Image: US Opens Ecuador Front: American Forces Now Operating in Sou
While the US military wages open war against Iran, it quietly opened a second active front. On March 3, US and Ecuadorian forces launched joint operations against designated terrorist organizations inside Ecuador. This is not a support mission. American boots are on South American ground.
US Southern Command confirmed the operation Wednesday. General Francis Donovan, head of SOUTHCOM, stated that "Ecuadorian and US military forces launched operations against Designated Terrorist Organizations in Ecuador" on March 3. He framed it as narco-terrorism. The Pentagon released footage: helicopters lifting off, surveillance imagery of figures boarding aircraft.
"Together, we are taking decisive action to confront narco-terrorists who have long inflicted terror, violence and corruption on citizens throughout the hemisphere." - General Donovan
White House Press Secretary Karoline Leavitt confirmed the operation at Wednesday's briefing. US government sources told multiple news outlets the current operation is logistics and intelligence support for Ecuadorian troops - but that description matches what was said about Venezuela in December, weeks before US forces abducted President Nicolas Maduro.
This is not Trump's first military action in Latin America. It is his most recent - and the region is accumulating a body count.
At least 44 aerial strikes have been carried out against alleged drug-smuggling vessels in the Caribbean and eastern Pacific since Trump took office. The result: 150 known deaths. No charges have been made public against any of the deceased. Families from Colombia and Trinidad and Tobago say some victims were fishermen and informal workers, not traffickers.
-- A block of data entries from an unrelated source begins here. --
(* ===== verification/Model.v ===== *)
(** * Model: the entities, constants and errors of the business packages

    [internal/biz/*/model.go] and [error.go], and [pkg/common].  A Go struct is a
    record whose fields carry a prefix of the struct's name; a pointer that the
    code tests against [nil] is an [option]. *)
From Stdlib Require Import ZArith List Ascii String.
From stdpp Require Import base gmap strings list numbers.
From S2P Require Import Prelude GoLib.
Open Scope Z_scope.
#[local] Open Scope string_scope.

(** ** pkg/common *)
Definition SPLIT : ascii := ",".
Definition SPACE : ascii := " ".
Definition COLON : ascii := ":".
Definition UNDERLINE : string := "_".

(** ** internal/biz/strategy *)
Notation RuleTreeName := string (only parsing).
Notation RuleChainName := string (only parsing).
Definition RuleBlacklist : RuleChainName := "rule_blacklist".
Definition RuleWeight : RuleChainName := "rule_weight".
Definition RuleDefault : RuleChainName := "rule_default".
Definition RuleLock : RuleTreeName := "rule_lock".
Definition RuleLuckAward : RuleTreeName := "rule_luck_award".
Definition RuleStock : RuleTreeName := "rule_stock".

Inductive RuleLimitType := EQUAL | GT | LT | GE | LE.
Inductive RuleLogicCheckType := RuleCheckAllow | RuleCheckTakeOver.

#[export] Instance RuleLimitType_eq_dec : EqDecision RuleLimitType.
Proof. solve_decision. Defined.
#[export] Instance RuleLogicCheckType_eq_dec : EqDecision RuleLogicCheckType.
Proof. solve_decision. Defined.

Record Strategy := mkStrategy {
  st_StrategyID : Z;
  st_StrategyDesc : string;
  st_RuleModels : string }.

Record StrategyRule := mkStrategyRule {
  sr_StrategyID : Z;
  sr_AwardID : Z;
  sr_RuleType : Z;
  sr_RuleModel : string;
  sr_RuleValue : string;
  sr_RuleDesc : string }.

Record StrategyAward := mkStrategyAward {
  sa_StrategyID : Z;
  sa_AwardID : Z;
  sa_AwardTitle : string;
  sa_AwardSubtitle : string;
  sa_AwardCount : Z;
  sa_AwardCountSurplus : Z;
  sa_AwardRate : float64;
  sa_Sort : Z;
  sa_RuleModels : string }.

Record RaffleAward := mkRaffleAward {
  ra_AwardID : Z;
  ra_AwardTitle : string;
  ra_Sort : Z }.

Record RuleTreeNodeLine := mkRuleTreeNodeLine {
  rl_TreeID : string;
  rl_RuleNodeFrom : string;
  rl_RuleNodeTo : string;
  rl_RuleLimitType : RuleLimitType;
  rl_RuleLimitValue : RuleLogicCheckType }.

Record RuleTreeNode := mkRuleTreeNode {
  rn_TreeID : string;
  rn_RuleKey : RuleTreeName;
  rn_RuleDesc : string;
  rn_RuleValue : string;
  rn_TreeNodeLine : list RuleTreeNodeLine }.

Record RuleTree := mkRuleTree {
  rt_TreeID : string;
  rt_TreeName : string;
  rt_TreeDesc : string;
  rt_TreeRootRuleNode : RuleTreeName;
  rt_NodeMap : gmap string RuleTreeNode }.

Record Award := mkAward { aw_AwardId : Z; aw_AwardTitle : string }.

Record WeightBucket := mkWeightBucket {
  wb_RuleValue : string;
  wb_Weight : Z;
  wb_AwardIds : list Z;
  wb_AwardList : list Award }.

Record RaffleFactor := mkRaffleFactor {
  rf_ActivityID : Z;
  rf_UserID : string;
  rf_StrategyID : Z }.

(** A queue message: [strategy.AwardStockConsumeMessage] and
    [task.AwardStockConsumeMessage] have the same fields. *)
Record AwardStockConsumeMessage := mkAwardStockConsumeMessage {
  ac_StrategyID : Z;
  ac_AwardID : Z }.

Definition ErrRuleTreeInvalid := BadRequest "RULE_TREE_INVALID" "规则树配置异常".
Definition ErrBlackListUser := Forbidden "USER_IN_BLACKLIST" "抱歉，您暂无抽奖权限".
Definition ErrStrategyRateRangeFailed :=
  InternalServer "STRATEGY_RATE_RANGE_FAILED" "获取抽奖概率范围失败".
Definition ErrStrategyRateRangeInvalid :=
  InternalServer "STRATEGY_RATE_RANGE_INVALID" "抽奖概率范围无效".
Definition ErrStrategyRandomValGenFailed :=
  InternalServer "STRATEGY_RANDOM_VAL_GEN_FAILED" "生成随机抽奖值失败".
Definition ErrStrategyAwardAssembleFailed :=
  InternalServer "STRATEGY_AWARD_ASSEMBLE_FAILED" "获取奖品装配信息失败".
Definition ErrBlackListConfigInvalid :=
  InternalServer "BLACK_LIST_CONFIG_INVALID" "黑名单规则配置无效".
Definition ErrBlackListConfigParseFailed :=
  InternalServer "BLACK_LIST_CONFIG_PARSE_FAILED" "解析黑名单配置失败".
Definition ErrRuleWeightConfigInvalid :=
  InternalServer "RULE_WEIGHT_CONFIG_INVALID" "权重规则配置无效".
Definition ErrRuleWeightValueInvalidFormat :=
  InternalServer "RULE_WEIGHT_VALUE_INVALID_FORMAT" "权重规则值格式无效".

(** ** internal/biz/activity *)
Definition TaskTypeActivitySkuStockConsume := "activity:sku_stock_consume".
Definition TaskTypeActivityStateSync := "activity:state_sync".
Definition ActivitySkuStockZeroTopic := "activity_sku_stock_zero_topic".
Definition ActivityAwardSendTopic := "activity_award_send_topic".
Definition SaveOrderRecordTopic := "save_order_record".
Definition QueueNameSkuStock := "queue:activity_sku_stock".

Record ActivityCount := mkActivityCount {
  cnt_ActivityCountID : Z;
  cnt_TotalCount : Z;
  cnt_DayCount : Z;
  cnt_MonthCount : Z }.

Record ActivityAccount := mkActivityAccount {
  acc_UserID : string;
  acc_ActivityID : Z;
  acc_TotalCount : Z;
  acc_TotalCountSurplus : Z;
  acc_DayCount : Z;
  acc_DayCountSurplus : Z;
  acc_MonthCount : Z;
  acc_MonthCountSurplus : Z }.

Record ActivityAccountMonth := mkActivityAccountMonth {
  am_UserID : string;
  am_ActivityID : Z;
  am_Month : string;
  am_MonthCount : Z;
  am_MonthCountSurplus : Z }.

Record ActivityAccountDay := mkActivityAccountDay {
  ad_UserID : string;
  ad_ActivityID : Z;
  ad_Day : string;
  ad_DayCount : Z;
  ad_DayCountSurplus : Z }.

Record ActivityOrder := mkActivityOrder {
  ao_UserID : string;
  ao_Sku : Z;
  ao_ActivityID : Z;
  ao_ActivityName : string;
  ao_StrategyID : Z;
  ao_OrderID : string;
  ao_OrderTime : time;
  ao_TotalCount : Z;
  ao_DayCount : Z;
  ao_MonthCount : Z;
  ao_State : string;
  ao_OutBusinessNo : string }.

Record PartakeRaffleActivity := mkPartakeRaffleActivity {
  pra_UserID : string;
  pra_ActivityID : Z }.

Notation UserRaffleOrderState := string (only parsing).
Definition UserRaffleOrderStateCreate : UserRaffleOrderState := "create".
Definition UserRaffleOrderStateUsed : UserRaffleOrderState := "used".
Definition UserRaffleOrderStateCancel : UserRaffleOrderState := "cancel".

Record UserRaffleOrder := mkUserRaffleOrder {
  uo_UserID : string;
  uo_ActivityID : Z;
  uo_ActivityName : string;
  uo_StrategyID : Z;
  uo_OrderID : string;
  uo_OrderTime : time;
  uo_OrderState : UserRaffleOrderState }.

Record ActivitySku := mkActivitySku {
  sku_Sku : Z;
  sku_ActivityID : Z;
  sku_ActivityCountID : Z;
  sku_StockCount : Z;
  sku_StockCountSurplus : Z }.

Notation ActivityState := string (only parsing).
Definition ActivityStateCreate : ActivityState := "create".
Definition ActivityStateOpen : ActivityState := "open".
Definition ActivityStateClose : ActivityState := "close".

Record Activity := mkActivity {
  act_ActivityID : Z;
  act_ActivityName : string;
  act_ActivityDesc : string;
  act_BeginDateTime : time;
  act_EndDateTime : time;
  act_StrategyID : Z;
  act_State : ActivityState }.

Record CreateQuotaOrder := mkCreateQuotaOrder {
  qo_UserID : string;
  qo_ActivityID : Z;
  qo_TotalCount : Z;
  qo_DayCount : Z;
  qo_MonthCount : Z;
  qo_ActivityOrder : ActivityOrder }.

Record CreatePartakeOrder := mkCreatePartakeOrder {
  po_UserID : string;
  po_ActivityID : Z;
  po_ActivityAccount : option ActivityAccount;
  po_IsExistAccountMonth : bool;
  po_ActivityAccountMonth : option ActivityAccountMonth;
  po_IsExistAccountDay : bool;
  po_ActivityAccountDay : option ActivityAccountDay;
  po_UserRaffleOrder : option UserRaffleOrder }.

Record SaveOrderTaskMessage := mkSaveOrderTaskMessage {
  som_UserID : string;
  som_OrderID : string }.

Definition ToCreatePartakeOrder (m : SaveOrderTaskMessage) : CreatePartakeOrder :=
  {| po_UserID := som_UserID m;
     po_ActivityID := 0;
     po_ActivityAccount := None;
     po_IsExistAccountMonth := false;
     po_ActivityAccountMonth := None;
     po_IsExistAccountDay := false;
     po_ActivityAccountDay := None;
     po_UserRaffleOrder :=
       Some {| uo_UserID := som_UserID m; uo_ActivityID := 0; uo_ActivityName := "";
               uo_StrategyID := 0; uo_OrderID := som_OrderID m; uo_OrderTime := zero_time;
               uo_OrderState := "" |} |}.

Record SkuRecharge := mkSkuRecharge {
  rc_UserID : string;
  rc_Sku : Z;
  rc_OutBusinessNo : string }.

Record ActivitySkuStockKey := mkActivitySkuStockKey {
  sk_Sku : Z;
  sk_ActivityID : Z }.

Definition ActivityState_Desc (s : ActivityState) : string :=
  if String.eqb s ActivityStateCreate then "创建"
  else if String.eqb s ActivityStateOpen then "开启"
  else if String.eqb s ActivityStateClose then "关闭"
  else "未知".

Definition UserRaffleOrderState_Desc (s : UserRaffleOrderState) : string :=
  if String.eqb s UserRaffleOrderStateCreate then "创建"
  else if String.eqb s UserRaffleOrderStateUsed then "已使用"
  else if String.eqb s UserRaffleOrderStateCancel then "已作废"
  else "未知".

Definition AccountSyncStateCreate := "create".
Definition AccountSyncStateCompleted := "completed".
Definition AccountSyncStateFail := "fail".
Definition ActivityOrderStateCompleted := "completed".

Record ActivityResult := mkActivityResult {
  ar_UserID : string;
  ar_Status : Z;
  ar_Result : string;
  ar_Timestamp : Z }.

Definition ActivityResultStatusSuccess : Z := 1.
Definition ActivityResultStatusCredit : Z := 2.
Definition ActivityResultPointsPrefix := "POINTS".

Definition ErrActivityStateError := BadRequest "ACTIVITY_STATE_ERROR" "活动状态非开启".
Definition ErrActivityTimeError := BadRequest "ACTIVITY_TIME_ERROR" "活动时间未开始或已结束".
Definition ErrActivityQuotaError := BadRequest "ACTIVITY_QUOTA_ERROR" "活动账户额度不足".
Definition ErrActivityAccountDayCountSurplusNotEnough :=
  BadRequest "ACTIVITY_ACCOUNT_DAY_QUOTA_ERROR" "今日活动账户额度不足".
Definition ErrActivityAccountMonthCountSurplusNotEnough :=
  BadRequest "ACTIVITY_ACCOUNT_MONTH_QUOTA_ERROR" "本月活动账户额度不足".
Definition ErrActivityStockError := BadRequest "ACTIVITY_STOCK_ERROR" "活动库存不足".
Definition ErrActivitySkuStockError :=
  BadRequest "ACTIVITY_SKU_STOCK_ERROR" "活动商品库存不足".
Definition ErrInvalidParams := BadRequest "INVALID_PARAMS" "非法参数".
Definition ErrDBRouterError := BadRequest "DB_ROUTER_ERROR" "数据库路由错误".
Definition ErrDBIndexDuplicate := BadRequest "DB_INDEX_DUPLICATE" "数据库索引重复".
Definition ErrRecordNotFound := NotFound "RECORD_NOT_FOUND" "记录不存在".
Definition ErrClearActivitySkuStockError :=
  BadRequest "CLEAR_ACTIVITY_SKU_STOCK_ERROR" "清除活动商品库存失败".
Definition ErrActivitySkuStockKeyUnmarshal :=
  BadRequest "ACTIVITY_SKU_STOCK_KEY_UNMARSHAL_ERROR" "活动商品库存队列消息解析失败".

(** ** internal/biz/award *)
Definition SendAwardTopic := "send_award".

Record SendAwardMessage := mkSendAwardMessage {
  sm_UserID : string;
  sm_AwardID : Z;
  sm_AwardTitle : string }.

Notation AwardState := string (only parsing).
Definition AwardStateCreate : AwardState := "create".
Definition AwardStateComplete : AwardState := "complete".
Definition AwardStateFail : AwardState := "fail".

Definition AwardState_Desc (s : AwardState) : string :=
  if String.eqb s AwardStateCreate then "创建"
  else if String.eqb s AwardStateComplete then "发奖完成"
  else if String.eqb s AwardStateFail then "发奖失败"
  else "未知".

Notation TaskState := string (only parsing).
Definition TaskStateCreate : TaskState := "create".
Definition TaskStateComplete : TaskState := "complete".
Definition TaskStateFail : TaskState := "fail".

Definition TaskState_Desc (s : TaskState) : string :=
  if String.eqb s TaskStateCreate then "创建"
  else if String.eqb s TaskStateComplete then "发送完成"
  else if String.eqb s TaskStateFail then "发送失败"
  else "未知".

Record UserAwardRecord := mkUserAwardRecord {
  ua_UserID : string;
  ua_ActivityID : Z;
  ua_StrategyID : Z;
  ua_OrderID : string;
  ua_AwardID : Z;
  ua_AwardTitle : string;
  ua_AwardTime : time;
  ua_AwardState : AwardState }.

Record AwardTask := mkAwardTask {
  at_UserID : string;
  at_Topic : string;
  at_MessageID : string;
  at_Message : SendAwardMessage;
  at_State : TaskState }.

Record UserAwardTaskInfo := mkUserAwardTaskInfo {
  ut_UserAwardRecord : UserAwardRecord;
  ut_Task : AwardTask }.

Definition ErrorTaskPayloadMarshal :=
  InternalServer "TASK_PAYLOAD_MARSHAL_ERROR" "任务负载序列化失败".

(** ** internal/biz/rebate *)
Notation BehaviorType := string (only parsing).
Definition Sign : BehaviorType := "sign".
Definition OpenAiPay : BehaviorType := "openai_pay".
Notation RebateType := string (only parsing).
Definition RebateTypeSku : RebateType := "sku".
Definition RebateTypeIntegral : RebateType := "integral".

Record Behavior := mkBehavior {
  bh_UserID : string;
  bh_BehaviorType : BehaviorType;
  bh_OutBusinessNo : string }.

Record BehaviorRebateOrder := mkBehaviorRebateOrder {
  bo_UserID : string;
  bo_OrderID : string;
  bo_BehaviorType : string;
  bo_RebateDesc : string;
  bo_RebateType : string;
  bo_OutBusinessNo : string;
  bo_RebateConfig : string;
  bo_BizID : string }.

Record BehaviorRebate := mkBehaviorRebate {
  br_UserID : string;
  br_Behavior : Behavior;
  br_BehaviorRebateOrders : list BehaviorRebateOrder }.

Record DailyBehaviorRebate := mkDailyBehaviorRebate {
  db_BehaviorType : string;
  db_RebateDesc : string;
  db_RebateType : string;
  db_RebateConfig : string }.

Record RebateMessage := mkRebateMessage {
  rm_UserID : string;
  rm_RebateDesc : string;
  rm_RebateType : string;
  rm_RebateConfig : string;
  rm_BizID : string }.

Definition ErrDBRouterNotFound : gerr := ENew "db router not found".

(** ** internal/biz/task *)
Definition TaskTypeStrategyAwardStockConsume := "strategy:award_stock_consume".

Record Task := mkTask {
  tk_ID : Z;
  tk_UserID : string;
  tk_Topic : string;
  tk_MessageID : string;
  tk_Message : string;
  tk_State : string;
  tk_CreateTime : time;
  tk_UpdateTime : time }.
Two survivors from an October submarine attack were recovered and quickly repatriated. They were subsequently released without charge.
Trump's Latin America campaign has followed a clear escalation ladder. In December, US forces struck a dock in Venezuela linked to Tren de Aragua. On January 3, they went further - US forces entered Venezuelan territory and seized President Nicolas Maduro. He is now imprisoned in a US federal facility, facing drug trafficking and weapons charges.
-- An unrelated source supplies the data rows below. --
(* ===== verification/Po.v ===== *)
(** * Po: the persistent objects and the tables

    [internal/data/po]: one record per gorm model, its table name and its
    conversion to the entity of the business layer.  [tbl] enumerates the tables
    the repositories name (sharded tables with their suffix) and [row] gives the
    model stored in each. *)
From Stdlib Require Import ZArith List Ascii String.
From stdpp Require Import base gmap strings list numbers.
From S2P Require Import Prelude GoLib Model.
Open Scope Z_scope.
#[local] Open Scope string_scope.

Record RaffleActivityPO := mkRaffleActivityPO {
  rap_ID : Z;
  rap_ActivityID : Z;
  rap_ActivityName : string;
  rap_ActivityDesc : string;
  rap_BeginDateTime : time;
  rap_EndDateTime : time;
  rap_StrategyID : Z;
  rap_State : string;
  rap_CreateTime : time;
  rap_UpdateTime : time }.

Record RaffleActivityCountPO := mkRaffleActivityCountPO {
  rcp_ID : Z;
  rcp_ActivityCountID : Z;
  rcp_TotalCount : Z;
  rcp_DayCount : Z;
  rcp_MonthCount : Z;
  rcp_CreateTime : time;
  rcp_UpdateTime : time }.

Record RaffleActivitySkuPO := mkRaffleActivitySkuPO {
  rsp_ID : Z;
  rsp_Sku : Z;
  rsp_ActivityID : Z;
  rsp_ActivityCountID : Z;
  rsp_StockCount : Z;
  rsp_StockCountSurplus : Z;
  rsp_CreateTime : time;
  rsp_UpdateTime : time }.

Record RaffleActivityAccountPO := mkRaffleActivityAccountPO {
  aap_ID : Z;
  aap_UserID : string;
  aap_ActivityID : Z;
  aap_TotalCount : Z;
  aap_TotalCountSurplus : Z;
  aap_DayCount : Z;
  aap_DayCountSurplus : Z;
  aap_MonthCount : Z;
  aap_MonthCountSurplus : Z;
  aap_CreateTime : time;
  aap_UpdateTime : time }.

Record RaffleActivityOrderPO := mkRaffleActivityOrderPO {
  rop_ID : Z;
  rop_UserID : string;
  rop_Sku : Z;
  rop_ActivityID : Z;
  rop_ActivityName : string;
  rop_StrategyID : Z;
  rop_OrderID : string;
  rop_OrderTime : time;
  rop_TotalCount : Z;
  rop_DayCount : Z;
  rop_MonthCount : Z;
  rop_State : string;
  rop_OutBusinessNo : string;
  rop_CreateTime : time;
  rop_UpdateTime : time }.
The UN condemned both Venezuela operations as violations of international law. Experts called them "part of a broader and deeply troubling pattern of unprovoked military aggression." Washington did not pause.
General Donovan visited Ecuadorian President Daniel Noboa and his defense ministers in Quito on March 2 - one day before the joint operations began. The sequence is consistent with how the Venezuela operations unfolded.
Ecuador was once known as an "island of peace" in Latin America. COVID-era economic collapse and its geography - sandwiched between Colombia and Peru, the world's two largest cocaine producers - changed that. Homicides spiked. Criminal networks dug in. Noboa, a right-wing president elected in 2023 on an iron-fist platform, has pushed mano dura policies since day one.
Now he has Trump's military as a force multiplier.
Ecuador has also been escalating pressure on Colombia, which Noboa and Trump both accuse of failing to control cocaine trafficking. On March 1, Quito raised tariffs on Colombian imports to 50 percent. A trade war running alongside a shooting war, in the same hemisphere, at the same time.
The scope of what the Trump administration is doing simultaneously is without modern precedent. The US is currently conducting active military operations in Iran, Lebanon, and Ecuador. It has sunk an Iranian warship in the Indian Ocean. It is bombing Tehran. It is operating joint forces in South America.
Senate Republicans blocked war powers limits on the Iran campaign Wednesday. No such resolution exists for Ecuador. No congressional authorization has been sought. The White House classifies the Latin America operations as law enforcement actions - a legal framing the United Nations has directly contested.
The scale of operations keeps expanding. The legal basis keeps narrowing. The body count keeps rising.